■ **Task goal**: Once the line with "than two dimensions. *)" is found in the entries below, repeat it and each following line exactly, up to and including the line with "(** * A shallow". Add no other lines.

■ **Source records**:
____________________

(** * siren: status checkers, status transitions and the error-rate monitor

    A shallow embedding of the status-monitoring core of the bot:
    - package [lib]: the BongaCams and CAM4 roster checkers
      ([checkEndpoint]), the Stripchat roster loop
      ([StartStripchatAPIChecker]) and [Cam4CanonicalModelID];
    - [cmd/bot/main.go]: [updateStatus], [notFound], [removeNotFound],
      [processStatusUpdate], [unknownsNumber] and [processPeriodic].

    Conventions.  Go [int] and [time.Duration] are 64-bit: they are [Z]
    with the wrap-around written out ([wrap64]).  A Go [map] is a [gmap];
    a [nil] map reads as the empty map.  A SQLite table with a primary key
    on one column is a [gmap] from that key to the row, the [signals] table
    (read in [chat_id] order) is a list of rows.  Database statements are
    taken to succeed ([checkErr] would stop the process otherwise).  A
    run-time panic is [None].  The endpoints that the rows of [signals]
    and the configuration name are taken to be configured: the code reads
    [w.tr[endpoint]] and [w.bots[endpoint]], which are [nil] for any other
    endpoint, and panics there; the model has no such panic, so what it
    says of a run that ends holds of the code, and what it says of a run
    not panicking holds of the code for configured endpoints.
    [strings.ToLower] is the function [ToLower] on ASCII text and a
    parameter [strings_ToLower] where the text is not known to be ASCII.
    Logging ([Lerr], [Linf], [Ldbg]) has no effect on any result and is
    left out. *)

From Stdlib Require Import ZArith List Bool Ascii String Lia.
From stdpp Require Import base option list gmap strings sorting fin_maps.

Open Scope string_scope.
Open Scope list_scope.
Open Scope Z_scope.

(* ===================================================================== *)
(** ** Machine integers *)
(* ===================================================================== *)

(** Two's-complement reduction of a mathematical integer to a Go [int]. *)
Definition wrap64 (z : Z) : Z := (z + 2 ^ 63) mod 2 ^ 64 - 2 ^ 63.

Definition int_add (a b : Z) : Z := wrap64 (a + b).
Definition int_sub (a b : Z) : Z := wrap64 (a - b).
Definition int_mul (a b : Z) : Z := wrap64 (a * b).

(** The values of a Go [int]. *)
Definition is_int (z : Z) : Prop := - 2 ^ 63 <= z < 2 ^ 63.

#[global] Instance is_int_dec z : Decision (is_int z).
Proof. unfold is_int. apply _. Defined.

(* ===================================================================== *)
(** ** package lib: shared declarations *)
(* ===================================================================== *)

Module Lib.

____________________

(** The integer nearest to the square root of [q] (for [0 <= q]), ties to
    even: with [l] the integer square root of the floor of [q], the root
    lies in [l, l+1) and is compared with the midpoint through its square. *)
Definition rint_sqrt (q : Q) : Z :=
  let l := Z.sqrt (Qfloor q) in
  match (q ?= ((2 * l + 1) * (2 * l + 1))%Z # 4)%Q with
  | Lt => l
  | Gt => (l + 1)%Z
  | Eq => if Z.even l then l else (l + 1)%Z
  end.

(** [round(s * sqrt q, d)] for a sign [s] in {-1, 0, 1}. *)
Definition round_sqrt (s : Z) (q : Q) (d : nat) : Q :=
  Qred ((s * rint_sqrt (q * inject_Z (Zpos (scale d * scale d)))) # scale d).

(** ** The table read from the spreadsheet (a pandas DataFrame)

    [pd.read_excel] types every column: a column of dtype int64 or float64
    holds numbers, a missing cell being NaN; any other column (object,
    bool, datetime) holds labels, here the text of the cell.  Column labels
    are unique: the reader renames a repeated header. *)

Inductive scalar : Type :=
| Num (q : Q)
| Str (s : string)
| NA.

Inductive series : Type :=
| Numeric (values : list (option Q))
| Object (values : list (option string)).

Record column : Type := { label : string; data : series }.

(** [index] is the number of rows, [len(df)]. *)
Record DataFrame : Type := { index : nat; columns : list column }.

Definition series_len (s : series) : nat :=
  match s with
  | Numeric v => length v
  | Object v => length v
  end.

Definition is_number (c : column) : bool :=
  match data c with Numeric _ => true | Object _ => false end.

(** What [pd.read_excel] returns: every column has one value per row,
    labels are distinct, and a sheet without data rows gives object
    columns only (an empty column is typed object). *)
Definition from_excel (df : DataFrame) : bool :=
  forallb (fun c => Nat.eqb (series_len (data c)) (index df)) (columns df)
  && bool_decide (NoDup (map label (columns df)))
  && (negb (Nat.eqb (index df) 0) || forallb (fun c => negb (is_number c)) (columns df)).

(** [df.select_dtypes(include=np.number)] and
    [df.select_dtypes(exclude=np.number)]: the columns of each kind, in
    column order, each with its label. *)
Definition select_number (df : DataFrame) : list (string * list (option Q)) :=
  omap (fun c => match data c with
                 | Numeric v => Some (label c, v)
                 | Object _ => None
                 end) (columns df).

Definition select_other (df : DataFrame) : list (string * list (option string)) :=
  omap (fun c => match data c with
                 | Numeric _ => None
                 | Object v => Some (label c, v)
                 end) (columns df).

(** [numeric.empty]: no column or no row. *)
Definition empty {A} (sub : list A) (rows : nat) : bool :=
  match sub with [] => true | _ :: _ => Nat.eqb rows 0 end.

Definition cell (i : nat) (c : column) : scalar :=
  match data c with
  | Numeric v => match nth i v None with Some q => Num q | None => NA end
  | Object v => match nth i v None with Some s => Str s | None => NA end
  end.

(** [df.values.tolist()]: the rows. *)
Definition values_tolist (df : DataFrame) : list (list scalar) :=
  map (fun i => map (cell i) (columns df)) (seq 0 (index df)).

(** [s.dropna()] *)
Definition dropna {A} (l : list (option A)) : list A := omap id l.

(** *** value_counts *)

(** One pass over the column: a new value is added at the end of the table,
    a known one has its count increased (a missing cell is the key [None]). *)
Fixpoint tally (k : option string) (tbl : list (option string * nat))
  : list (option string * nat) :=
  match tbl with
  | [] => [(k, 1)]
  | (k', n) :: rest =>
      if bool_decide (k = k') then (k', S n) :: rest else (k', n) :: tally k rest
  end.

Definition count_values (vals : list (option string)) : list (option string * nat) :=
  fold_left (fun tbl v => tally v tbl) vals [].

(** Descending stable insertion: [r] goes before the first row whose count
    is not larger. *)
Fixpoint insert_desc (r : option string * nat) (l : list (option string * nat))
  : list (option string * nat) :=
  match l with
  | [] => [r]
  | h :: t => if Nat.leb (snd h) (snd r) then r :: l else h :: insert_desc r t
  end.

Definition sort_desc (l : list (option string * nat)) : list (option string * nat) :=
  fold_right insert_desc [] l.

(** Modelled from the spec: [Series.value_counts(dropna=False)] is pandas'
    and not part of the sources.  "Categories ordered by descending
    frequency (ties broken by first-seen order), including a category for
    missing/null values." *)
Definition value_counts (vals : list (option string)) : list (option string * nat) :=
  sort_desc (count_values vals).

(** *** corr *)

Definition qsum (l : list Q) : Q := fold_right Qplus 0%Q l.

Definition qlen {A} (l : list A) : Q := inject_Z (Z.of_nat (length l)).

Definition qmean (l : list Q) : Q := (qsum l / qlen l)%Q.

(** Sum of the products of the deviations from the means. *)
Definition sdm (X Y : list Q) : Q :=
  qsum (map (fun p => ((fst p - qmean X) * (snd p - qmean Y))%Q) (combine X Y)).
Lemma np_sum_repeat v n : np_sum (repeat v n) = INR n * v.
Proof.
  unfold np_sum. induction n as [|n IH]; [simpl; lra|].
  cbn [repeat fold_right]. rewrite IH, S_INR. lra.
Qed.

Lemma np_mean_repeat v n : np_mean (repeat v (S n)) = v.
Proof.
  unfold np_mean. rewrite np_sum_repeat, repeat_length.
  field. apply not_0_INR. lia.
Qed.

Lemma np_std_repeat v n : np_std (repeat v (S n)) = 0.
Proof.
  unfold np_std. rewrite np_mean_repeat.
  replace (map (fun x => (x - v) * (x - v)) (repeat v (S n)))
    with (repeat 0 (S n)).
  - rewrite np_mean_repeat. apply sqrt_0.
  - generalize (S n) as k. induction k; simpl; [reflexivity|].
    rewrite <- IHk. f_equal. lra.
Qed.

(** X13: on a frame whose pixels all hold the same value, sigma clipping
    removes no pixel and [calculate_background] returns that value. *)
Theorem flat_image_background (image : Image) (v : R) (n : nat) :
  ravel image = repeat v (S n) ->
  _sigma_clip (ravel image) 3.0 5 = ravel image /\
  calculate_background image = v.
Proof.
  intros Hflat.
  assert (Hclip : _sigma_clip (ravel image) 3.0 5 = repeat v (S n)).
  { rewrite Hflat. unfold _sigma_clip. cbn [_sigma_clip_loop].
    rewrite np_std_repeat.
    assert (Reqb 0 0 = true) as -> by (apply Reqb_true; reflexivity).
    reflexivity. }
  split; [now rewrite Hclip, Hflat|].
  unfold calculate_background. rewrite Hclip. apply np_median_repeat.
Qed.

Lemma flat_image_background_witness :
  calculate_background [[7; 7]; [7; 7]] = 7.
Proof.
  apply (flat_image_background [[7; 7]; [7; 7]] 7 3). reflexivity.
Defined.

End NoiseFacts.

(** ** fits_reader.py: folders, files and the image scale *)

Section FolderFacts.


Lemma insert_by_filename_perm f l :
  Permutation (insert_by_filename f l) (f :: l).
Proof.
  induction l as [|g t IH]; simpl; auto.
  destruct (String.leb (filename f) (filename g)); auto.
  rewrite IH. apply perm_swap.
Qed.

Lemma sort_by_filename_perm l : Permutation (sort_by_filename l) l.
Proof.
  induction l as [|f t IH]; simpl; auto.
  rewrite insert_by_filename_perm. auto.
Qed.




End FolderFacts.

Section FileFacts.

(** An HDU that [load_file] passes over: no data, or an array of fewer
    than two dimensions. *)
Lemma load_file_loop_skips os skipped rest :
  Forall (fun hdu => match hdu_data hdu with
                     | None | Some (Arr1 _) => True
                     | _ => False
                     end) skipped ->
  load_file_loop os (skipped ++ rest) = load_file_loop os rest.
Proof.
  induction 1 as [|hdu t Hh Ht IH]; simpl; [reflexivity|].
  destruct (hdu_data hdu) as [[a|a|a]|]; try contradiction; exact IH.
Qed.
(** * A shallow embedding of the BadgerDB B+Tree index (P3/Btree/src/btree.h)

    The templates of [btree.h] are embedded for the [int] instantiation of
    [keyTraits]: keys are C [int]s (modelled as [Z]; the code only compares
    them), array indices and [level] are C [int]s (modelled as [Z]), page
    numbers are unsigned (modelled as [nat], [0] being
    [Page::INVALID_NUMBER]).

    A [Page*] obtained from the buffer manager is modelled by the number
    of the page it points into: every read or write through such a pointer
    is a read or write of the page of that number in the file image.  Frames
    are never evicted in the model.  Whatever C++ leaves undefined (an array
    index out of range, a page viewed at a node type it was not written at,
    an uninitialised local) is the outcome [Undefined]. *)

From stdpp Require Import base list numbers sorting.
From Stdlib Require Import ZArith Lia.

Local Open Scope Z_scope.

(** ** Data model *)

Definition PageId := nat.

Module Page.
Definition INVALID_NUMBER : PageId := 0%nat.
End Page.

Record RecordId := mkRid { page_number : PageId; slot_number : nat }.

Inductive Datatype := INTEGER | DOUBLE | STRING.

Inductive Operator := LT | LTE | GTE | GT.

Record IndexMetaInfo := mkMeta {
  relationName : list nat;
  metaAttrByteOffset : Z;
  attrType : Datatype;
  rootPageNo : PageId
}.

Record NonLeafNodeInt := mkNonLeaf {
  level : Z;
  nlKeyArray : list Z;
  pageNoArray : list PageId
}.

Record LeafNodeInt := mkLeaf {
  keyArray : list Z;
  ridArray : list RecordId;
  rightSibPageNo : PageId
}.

____________________

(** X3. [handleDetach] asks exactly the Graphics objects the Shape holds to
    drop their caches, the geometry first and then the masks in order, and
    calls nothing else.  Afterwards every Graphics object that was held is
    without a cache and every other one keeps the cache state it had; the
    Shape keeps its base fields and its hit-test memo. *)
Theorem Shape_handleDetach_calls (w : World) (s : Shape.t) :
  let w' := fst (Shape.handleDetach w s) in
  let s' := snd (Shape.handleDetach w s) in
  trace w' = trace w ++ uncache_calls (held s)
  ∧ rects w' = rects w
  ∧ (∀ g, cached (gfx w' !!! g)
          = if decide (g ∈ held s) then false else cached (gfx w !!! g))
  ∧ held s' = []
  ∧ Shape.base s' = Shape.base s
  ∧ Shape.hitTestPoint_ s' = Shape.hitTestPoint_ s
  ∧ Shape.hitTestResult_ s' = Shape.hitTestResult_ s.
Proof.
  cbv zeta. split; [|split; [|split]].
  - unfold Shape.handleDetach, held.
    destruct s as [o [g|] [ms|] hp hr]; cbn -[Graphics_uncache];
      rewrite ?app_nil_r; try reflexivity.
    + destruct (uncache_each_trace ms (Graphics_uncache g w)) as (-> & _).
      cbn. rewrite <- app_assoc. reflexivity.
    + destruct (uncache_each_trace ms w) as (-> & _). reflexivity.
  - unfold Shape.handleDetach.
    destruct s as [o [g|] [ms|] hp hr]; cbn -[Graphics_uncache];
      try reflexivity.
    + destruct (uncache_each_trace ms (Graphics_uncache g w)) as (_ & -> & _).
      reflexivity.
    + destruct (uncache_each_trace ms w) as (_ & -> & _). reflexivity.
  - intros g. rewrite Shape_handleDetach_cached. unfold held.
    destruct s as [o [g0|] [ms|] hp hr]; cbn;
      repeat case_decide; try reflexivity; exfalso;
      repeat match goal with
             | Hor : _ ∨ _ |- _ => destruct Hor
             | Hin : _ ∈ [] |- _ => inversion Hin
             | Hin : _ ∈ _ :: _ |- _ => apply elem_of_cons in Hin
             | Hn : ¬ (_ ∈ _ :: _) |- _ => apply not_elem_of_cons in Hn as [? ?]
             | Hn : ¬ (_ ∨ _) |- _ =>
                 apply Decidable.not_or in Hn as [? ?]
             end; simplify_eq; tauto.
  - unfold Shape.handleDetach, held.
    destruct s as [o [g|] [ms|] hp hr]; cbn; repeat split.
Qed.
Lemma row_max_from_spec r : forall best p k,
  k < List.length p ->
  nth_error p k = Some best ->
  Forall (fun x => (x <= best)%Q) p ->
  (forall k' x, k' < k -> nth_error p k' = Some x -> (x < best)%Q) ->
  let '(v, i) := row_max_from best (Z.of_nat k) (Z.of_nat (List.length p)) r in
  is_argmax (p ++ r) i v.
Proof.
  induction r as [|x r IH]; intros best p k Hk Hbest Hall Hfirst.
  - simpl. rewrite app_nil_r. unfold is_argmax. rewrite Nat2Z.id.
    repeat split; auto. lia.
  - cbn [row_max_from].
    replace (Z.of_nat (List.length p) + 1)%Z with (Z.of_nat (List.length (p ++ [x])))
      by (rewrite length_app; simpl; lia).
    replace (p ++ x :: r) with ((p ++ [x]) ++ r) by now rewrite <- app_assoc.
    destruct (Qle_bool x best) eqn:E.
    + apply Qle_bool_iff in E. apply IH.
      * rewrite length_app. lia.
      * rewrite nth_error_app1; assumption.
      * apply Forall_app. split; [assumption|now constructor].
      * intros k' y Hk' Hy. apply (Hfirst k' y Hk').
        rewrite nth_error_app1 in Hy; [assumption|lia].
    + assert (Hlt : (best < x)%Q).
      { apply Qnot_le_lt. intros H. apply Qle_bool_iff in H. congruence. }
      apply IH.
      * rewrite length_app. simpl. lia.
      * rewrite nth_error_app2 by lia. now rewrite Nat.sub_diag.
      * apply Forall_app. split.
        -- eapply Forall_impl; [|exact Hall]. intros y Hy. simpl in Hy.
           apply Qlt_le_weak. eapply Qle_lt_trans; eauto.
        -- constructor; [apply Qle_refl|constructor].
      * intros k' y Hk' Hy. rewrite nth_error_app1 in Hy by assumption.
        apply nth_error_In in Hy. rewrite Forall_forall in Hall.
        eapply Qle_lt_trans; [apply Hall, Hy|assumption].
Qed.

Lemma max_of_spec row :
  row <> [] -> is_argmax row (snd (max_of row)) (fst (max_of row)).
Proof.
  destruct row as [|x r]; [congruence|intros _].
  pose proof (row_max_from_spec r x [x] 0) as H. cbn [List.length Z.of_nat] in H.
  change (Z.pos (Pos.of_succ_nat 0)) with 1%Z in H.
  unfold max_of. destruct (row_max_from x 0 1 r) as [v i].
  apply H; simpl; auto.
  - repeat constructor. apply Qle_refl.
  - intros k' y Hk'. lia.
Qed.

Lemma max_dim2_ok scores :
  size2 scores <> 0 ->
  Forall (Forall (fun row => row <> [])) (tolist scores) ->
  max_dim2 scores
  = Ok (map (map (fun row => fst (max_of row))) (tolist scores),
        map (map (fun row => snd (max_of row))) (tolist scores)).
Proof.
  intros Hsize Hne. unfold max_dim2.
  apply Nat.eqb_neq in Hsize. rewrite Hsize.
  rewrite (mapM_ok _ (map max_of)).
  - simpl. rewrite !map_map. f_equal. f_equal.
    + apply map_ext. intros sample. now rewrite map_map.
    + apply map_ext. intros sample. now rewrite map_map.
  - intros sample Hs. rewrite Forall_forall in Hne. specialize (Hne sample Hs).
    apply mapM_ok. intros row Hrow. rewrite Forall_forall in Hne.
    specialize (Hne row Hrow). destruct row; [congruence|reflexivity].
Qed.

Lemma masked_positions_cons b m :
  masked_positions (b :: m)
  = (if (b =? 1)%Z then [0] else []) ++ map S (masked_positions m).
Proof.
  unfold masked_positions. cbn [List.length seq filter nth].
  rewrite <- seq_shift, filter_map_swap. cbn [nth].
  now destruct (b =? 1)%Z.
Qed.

____________________

■ **Task result**:
    than two dimensions. *)
Lemma load_file_loop_skips os skipped rest :
  Forall (fun hdu => match hdu_data hdu with
                     | None | Some (Arr1 _) => True
                     | _ => False
                     end) skipped ->
  load_file_loop os (skipped ++ rest) = load_file_loop os rest.
Proof.
  induction 1 as [|hdu t Hh Ht IH]; simpl; [reflexivity|].
  destruct (hdu_data hdu) as [[a|a|a]|]; try contradiction; exact IH.
Qed.
(** * A shallow embedding of the BadgerDB B+Tree index (P3/Btree/src/btree.h)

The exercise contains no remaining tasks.